Más lejos aún estamos de las medidas de no repetición, es decir, del fomento y de promoción por parte del Estado de Chile de una cultura de respeto a los derechos humanos, y plena vigencia de los mismos. Aún no se imparte Educación en Derechos Humanos en los planteles educacionales del país, y jamás se ha diseñado una política que permita despinochetizar la sociedad eliminando toda práctica, traza y apología a la violencia de lo que representa una de las más cruentas dictaduras cívicomilitares que azotaron el continente latinoamericano en los años 70. Aún los criminales intelectuales y materiales gozan de impunidad, tienen instituciones y calles con sus nombres, salas, bibliotecas y monumentos en lugares públicos, mantienen títulos de hijos ilustres a lo largo de los municipios del país y son económicamente sustentados con los bienes públicos apropiados y que formaron parte del saqueo a Chile y su pueblo; se les mantienen jubilaciones, pensiones y defensas jurídicas pagadas por el Estado de Chile. Hoy, los civiles que apoyaron a la dictadura no han sido sancionados moralmente y algunos de ellos promueven en el Parlamento acciones para liberar a unos ciento ochenta genocidas recluidos actualmente en el penal de Punta Peuco, con la justificación de contribuir así a la paz social, sin dejar en claro, hasta ahora, quién la amenaza. La Corte Suprema, que ya antaño se negó a acoger un recurso de amparo de los miles que pudieron haber salvado la vida de los detenidos desaparecidos, se suma a esta ola de liberar genocidas y nos demuestra que nuestro país no ha ajustado ni sintonizado la normativa interna con la normativa internacional, que declara los crímenes de desaparición forzada de personas, ejecución sumaria de prisioneros y la tortura sistemática y masivamente aplicadas como crímenes de lesa humanidad, es decir, imprescriptibles, inanmistiables e inindultables. De lograr este cometido, la derecha, el Parlamento, el poder judicial y el silencio de La Moneda condenan a nuestro pueblo a ser un pueblo sin moral pública.

Si el crimen de la tortura deja graves secuelas en quien la padece, la pregunta a realizar es ¿cuánto daño ha dejado este flagelo en el tejido social de nuestro país?
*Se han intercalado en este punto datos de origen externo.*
(** The runs of the analytics task, case by case. *)
Lemma run_collect_cases (env : environment)
    (metrics_api : string -> string -> string -> metrics_response)
    (self : request) (tweet_id : string) (user_id : Z) (campaign_id : option Z)
    (db : database) :
  let '(r, db', tr) := run_collect_tweet_analytics env metrics_api self tweet_id
                         user_id campaign_id db in
  users db' = users db /\ campaigns db' = campaigns db
  /\ tweets db' = tweets db /\ trends db' = trends db
  /\ (db' = db
      \/ exists (user : User.t) (metrics : gmap string Z),
          get_user db user_id = Some user
          /\ has_twitter_auth user = true
          /\ metrics_api tweet_id (str_of (User.twitter_access_token user))
                         (str_of (User.twitter_access_token_secret user))
             = MetricsData metrics
          /\ db' = update_tweet_analytics (utcnow env) db tweet_id
                     (get_tweet_analytics (MetricsData metrics)) user_id campaign_id)
  /\ (length (sent tr) <= 1)%nat
  /\ forall m : message,
      In m (sent tr) ->
      m = collect_tweet_analytics_msg tweet_id user_id campaign_id 300
      /\ retries self < 2 /\ db' = db /\ r = Raise (Retry 300).
Proof.
  collect_unfold. collect_simpl.
  destruct (db_fault env) as [k|] eqn:Hf; collect_simpl.
  - destruct (k <=? 0)%nat eqn:Hk0; collect_simpl.
    + destruct (Z.ltb_spec (retries self) 2); collect_simpl.
      * destruct (Z.ltb_spec 2 (retries self + 1)); [lia|]. collect_simpl.
        destruct (broker_up env); collect_simpl;
          repeat (split; [reflexivity|]); (split; [left; reflexivity|]);
          (split; [cbn; lia|]); intros m Hm; cbn in Hm; [|contradiction].
        destruct Hm as [<- | []]. auto.
      * repeat (split; [reflexivity|]). split; [left; reflexivity|].
        split; [cbn; lia|]. intros m Hm; cbn in Hm; contradiction.
    + destruct (get_user db user_id) as [user|] eqn:Hu; collect_simpl.
      2: { repeat (split; [reflexivity|]). split; [left; destruct db; reflexivity|].
           split; [cbn; lia|]. intros m Hm; cbn in Hm; contradiction. }
      destruct (has_twitter_auth user) eqn:Hauth; collect_simpl.
      2: { repeat (split; [reflexivity|]). split; [left; destruct db; reflexivity|].
           split; [cbn; lia|]. intros m Hm; cbn in Hm; contradiction. }
      rewrite dict_truthy_get_tweet_analytics.
      destruct (metrics_api tweet_id _ _) as [metrics| |msg] eqn:Hapi; collect_simpl;
        rewrite ?Hf; collect_simpl.
      2,3: repeat (split; [reflexivity|]); (split; [left; destruct db; reflexivity|]);
           (split; [cbn; lia|]); intros m Hm; cbn in Hm; contradiction.
      destruct (k <=? 1)%nat; collect_simpl; rewrite ?Hf; collect_simpl.
      { repeat (split; [reflexivity|]). split; [left; destruct db; reflexivity|].
        split; [cbn; lia|]. intros m Hm; cbn in Hm; contradiction. }
      destruct (k <=? 2)%nat; collect_simpl.
      { repeat (split; [reflexivity|]). split; [left; destruct db; reflexivity|].
        split; [cbn; lia|]. intros m Hm; cbn in Hm; contradiction. }
      destruct (update_tweet_analytics_frame (utcnow env) db tweet_id
                  (get_tweet_analytics (MetricsData metrics)) user_id campaign_id)
        as (F1 & F2 & F3 & F4).
      repeat (split; [assumption|]).
      split; [right; exists user, metrics; auto|].
      split; [cbn; lia|]. intros m Hm; cbn in Hm; contradiction.
  - destruct (get_user db user_id) as [user|] eqn:Hu; collect_simpl.
    2: { repeat (split; [reflexivity|]). split; [left; destruct db; reflexivity|].
         split; [cbn; lia|]. intros m Hm; cbn in Hm; contradiction. }
    destruct (has_twitter_auth user) eqn:Hauth; collect_simpl.
    2: { repeat (split; [reflexivity|]). split; [left; destruct db; reflexivity|].
         split; [cbn; lia|]. intros m Hm; cbn in Hm; contradiction. }
    rewrite dict_truthy_get_tweet_analytics.
    destruct (metrics_api tweet_id _ _) as [metrics| |msg] eqn:Hapi; collect_simpl;
      rewrite ?Hf; collect_simpl.
    2,3: repeat (split; [reflexivity|]); (split; [left; destruct db; reflexivity|]);
         (split; [cbn; lia|]); intros m Hm; cbn in Hm; contradiction.
    destruct (update_tweet_analytics_frame (utcnow env) db tweet_id
                (get_tweet_analytics (MetricsData metrics)) user_id campaign_id)
      as (F1 & F2 & F3 & F4).
    repeat (split; [assumption|]).
    split; [right; exists user, metrics; auto|].
    split; [cbn; lia|]. intros m Hm; cbn in Hm; contradiction.
Qed.

(** X22: an execution of the analytics task leaves the users, the
    campaigns, the posts and the trends as they are; the metrics are as
    they were or updated once with the counters Twitter gave for the
    tweet.  It sends at most one message, its own retry with a countdown
    of 300, and only with fewer than two retries behind it and after
    leaving the database as it was; then it raises [Retry]. *)
Theorem collect_changes_only_metrics (env : environment)
    (metrics_api : string -> string -> string -> metrics_response)
    (self : request) (tweet_id : string) (user_id : Z) (campaign_id : option Z)
    (db : database) :
  let '(r, db', tr) := run_collect_tweet_analytics env metrics_api self tweet_id
                         user_id campaign_id db in
  users db' = users db /\ campaigns db' = campaigns db
  /\ tweets db' = tweets db /\ trends db' = trends db
  /\ (db' = db
      \/ exists (user : User.t) (metrics : gmap string Z),
          get_user db user_id = Some user
          /\ has_twitter_auth user = true
          /\ metrics_api tweet_id (str_of (User.twitter_access_token user))
                         (str_of (User.twitter_access_token_secret user))
             = MetricsData metrics
          /\ db' = update_tweet_analytics (utcnow env) db tweet_id
                     (get_tweet_analytics (MetricsData metrics)) user_id campaign_id)
  /\ (length (sent tr) <= 1)%nat
  /\ forall m : message,
      In m (sent tr) ->
      m = collect_tweet_analytics_msg tweet_id user_id campaign_id 300
      /\ retries self < 2 /\ db' = db /\ r = Raise (Retry 300).
Proof.
  exact (run_collect_cases env metrics_api self tweet_id user_id campaign_id db).
Qed.

(** X23: an execution of the analytics task keeps the table of metrics
    free of duplicates: when no tweet and owner have two records before
    it, none have two after it, whatever Twitter answers and whether or
    not the database or the broker fails. *)
Theorem collect_keeps_records_unique (env : environment)
    (metrics_api : string -> string -> string -> metrics_response)
    (self : request) (tweet_id : string) (user_id : Z) (campaign_id : option Z)
    (db : database) :
  (forall tid uid, (length (records_for tid uid db) <= 1)%nat) ->
  let '(_, db', _) := run_collect_tweet_analytics env metrics_api self tweet_id
                        user_id campaign_id db in
  forall tid uid, (length (records_for tid uid db') <= 1)%nat.
Proof.
  intros Hone.
  pose proof (run_collect_cases env metrics_api self tweet_id user_id
                campaign_id db) as Hrun.
  destruct (run_collect_tweet_analytics env metrics_api self tweet_id user_id
              campaign_id db) as [[r db'] tr].
  destruct Hrun as (_ & _ & _ & _ & [-> | (user & metrics & _ & _ & _ & ->)] & _).
  - exact Hone.
  - apply update_keeps_records_unique. exact Hone.
Qed.

Lemma collect_keeps_records_unique_witness :
  let db' := snd (fst (run_collect_tweet_analytics Examples.env_ok
                         (fun _ _ _ => MetricsData Examples.public_metrics)
                         (mk_request 0) "99" 5 (Some 7) Examples.db0)) in
  (length (records_for "99" 5%Z db') <= 1)%nat.
Proof.
  cbv zeta.
  assert (H0 : forall tid uid,
             (length (records_for tid uid Examples.db0) <= 1)%nat).
  { intros tid uid. cbn. lia. }
  pose proof (collect_keeps_records_unique Examples.env_ok
                (fun _ _ _ => MetricsData Examples.public_metrics)
                (mk_request 0) "99" 5 (Some 7) Examples.db0 H0) as H.
  destruct (run_collect_tweet_analytics Examples.env_ok
              (fun _ _ _ => MetricsData Examples.public_metrics)
              (mk_request 0) "99" 5 (Some 7) Examples.db0) as [[r db'] tr].
  exact (H "99" 5).
Defined.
Si estamos expuestos a altos grados de violencia, donde la tortura lo pervierte y contamina todo, incluso los afectos, y rompe con los valores de la solidaridad, la empatía y la confianza en el otro, ¿cuánto de ello nos pesa en nuestras luchas de hoy?

Las consecuencias que se viven hoy en el tejido social son tantas y tan profundas que no hemos logrado cristalizar un movimiento amplio, unitario y masivo que sustente las demandas y permita la ruptura con un sistema que nos ha negado la soberanía y la autodeterminación como pueblo; un sistema que nos impide el ejercicio soberano de manifestarnos y coarta la libertad de movimiento, la cual se mantiene sujeta a controles de identidad y a la amenaza de la detención por sospecha, que nos retrotrae a los traumas sociales heredados de la dictadura cívicomilitar.

Luchar contra la tortura hoy nos exige ser conscientes de los efectos de este flagelo a los que no somos ajenos; la unidad se hace necesaria, pero se construye y será posible únicamente cuando logremos romper con la secuela de la desconfianza que nos caló profundo como pueblo.

Necesitamos luchar unidos contra la tortura para que lo que vive de sus efectos en cada uno de nosotros retroceda y nos abramos paso a construir un Chile ajeno al Estado policial de hoy, sin tortura, digno y justo.